■ Task directions ■
Please copy out the entries until you have copied the line that contains "by apply active_search.", beginning with the first line.

■ Records for the task ■
Lemma dsml_forward p : is_active p = true -> parser_ok p -> round_forward dsml_iter p.
Proof.
  intros Ha Hp. unfold round_forward, dsml_iter. destruct (is_param_value p) eqn:Hv.
  - destruct (agent_dsml_find_close_tag (drop (ps_param_value_start p) (ps_raw p)) (bs "parameter")) as [[k n]|] eqn:Ef; cbn [fst snd].
    + destruct (find_close_bound _ parameter_gt _ _ _ Ef) as [Hb Hn]. destruct (close_value_forward k n DSML_PARAM_END (ps_param_is_string p) p Hp Hv Hb Hn) as (? & ? & ? & ? & ? & ?). done.
    + split_and!; try done. by apply active_search.
  - destruct (skip_pos_ok p Hp Hv) as [Hq Hqv]. destruct (skip_same p) as (Hraw & Hsyn & _ & Hpos). rewrite <- is_active_skip in Ha. set (q := skip_pos p) in *. rewrite <- Hraw, <- Hsyn.
    assert (Hgen : forall r : agent_dsml_parser * bool, (parser_ok r.1 /\ ps_raw r.1 = ps_raw q /\ ps_syntax r.1 = ps_syntax q /\ is_search r.1 = false /\ (r.2 = true -> is_active r.1 = true /\ (ps_parse_pos q < ps_parse_pos r.1)%nat)) ->
      parser_ok r.1 /\ ps_raw r.1 = ps_raw q /\ ps_syntax r.1 = ps_syntax q /\ is_search r.1 = false /\ (r.2 = true -> is_active r.1 = true /\ (ps_parse_pos p < ps_parse_pos r.1)%nat)).
    { intros r (? & ? & ? & ? & Hr). split_and!; try done. intros Hgo. destruct (Hr Hgo). split; [done|lia]. }
    apply Hgen. clear Hgen Hpos Hraw Hsyn Hv. clearbody q. clear Hp p. unfold dsml_structural. pose proof (active_search q Ha) as Hns. destruct (at_end q); [done|].
    destruct (push_same q) as (P1 & P2 & P3 & P4). pose proof Hq as [Hl _]. assert (Hat : length (at_pos q) = (length (ps_raw q) - ps_parse_pos q)%nat) by (unfold at_pos; apply length_drop).
    destruct (agent_dsml_close_tag_at (at_pos q) (bs "tool_calls")) as [n|] eqn:E1.
    { destruct (close_tag_Some _ tool_calls_gt _ _ E1) as (a & r & Hs & _ & -> & _). rewrite Hs, length_app in Hat. cbn [length] in Hat. destruct (agent_tool_calls_push q). unfold parser_ok, is_param_value, is_search in *. cbn in *. subst. split_and!; done || lia. }
    destruct (agent_dsml_close_tag_at (at_pos q) (bs "invoke")) as [n|] eqn:E2.
    { destruct (close_tag_Some _ invoke_gt _ _ E2) as (a & r & Hs & _ & -> & _). rewrite Hs, length_app in Hat. cbn [length] in Hat. unfold is_active, is_search, is_param_value in *. rewrite <- P3 in *. destruct (agent_tool_calls_push q). unfold parser_ok, is_param_value in *. cbn in *. subst.
      match goal with H : context [match ?x with AGENT_DSML_SEARCH => _ | _ => _ end] |- _ => destruct x end; cbn in *; split_and!; done || lia. }
    destruct (strstr [62] (c_string (at_pos q))) as [i|] eqn:E3; [|by split_and!].
    pose proof (c_strstr_le _ _ _ E3) as Hle. cbn [length] in Hle. destruct (dsml_tag_forward (take (S i) (at_pos q)) q Ha) as (H1 & H2 & H3 & H4 & H5).
    + destruct (at_pos q); [cbn in Hle; lia|done].
    + rewrite length_take. lia.
    + done.
    + split_and!; try done. intros Hr. by rewrite Hr in H5.
Qed.
End Dsml.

■ Response below ■
Lemma dsml_forward p : is_active p = true -> parser_ok p -> round_forward dsml_iter p.
Proof.
  intros Ha Hp. unfold round_forward, dsml_iter. destruct (is_param_value p) eqn:Hv.
  - destruct (agent_dsml_find_close_tag (drop (ps_param_value_start p) (ps_raw p)) (bs "parameter")) as [[k n]|] eqn:Ef; cbn [fst snd].
    + destruct (find_close_bound _ parameter_gt _ _ _ Ef) as [Hb Hn]. destruct (close_value_forward k n DSML_PARAM_END (ps_param_is_string p) p Hp Hv Hb Hn) as (? & ? & ? & ? & ? & ?). done.
    + split_and!; try done. by apply active_search.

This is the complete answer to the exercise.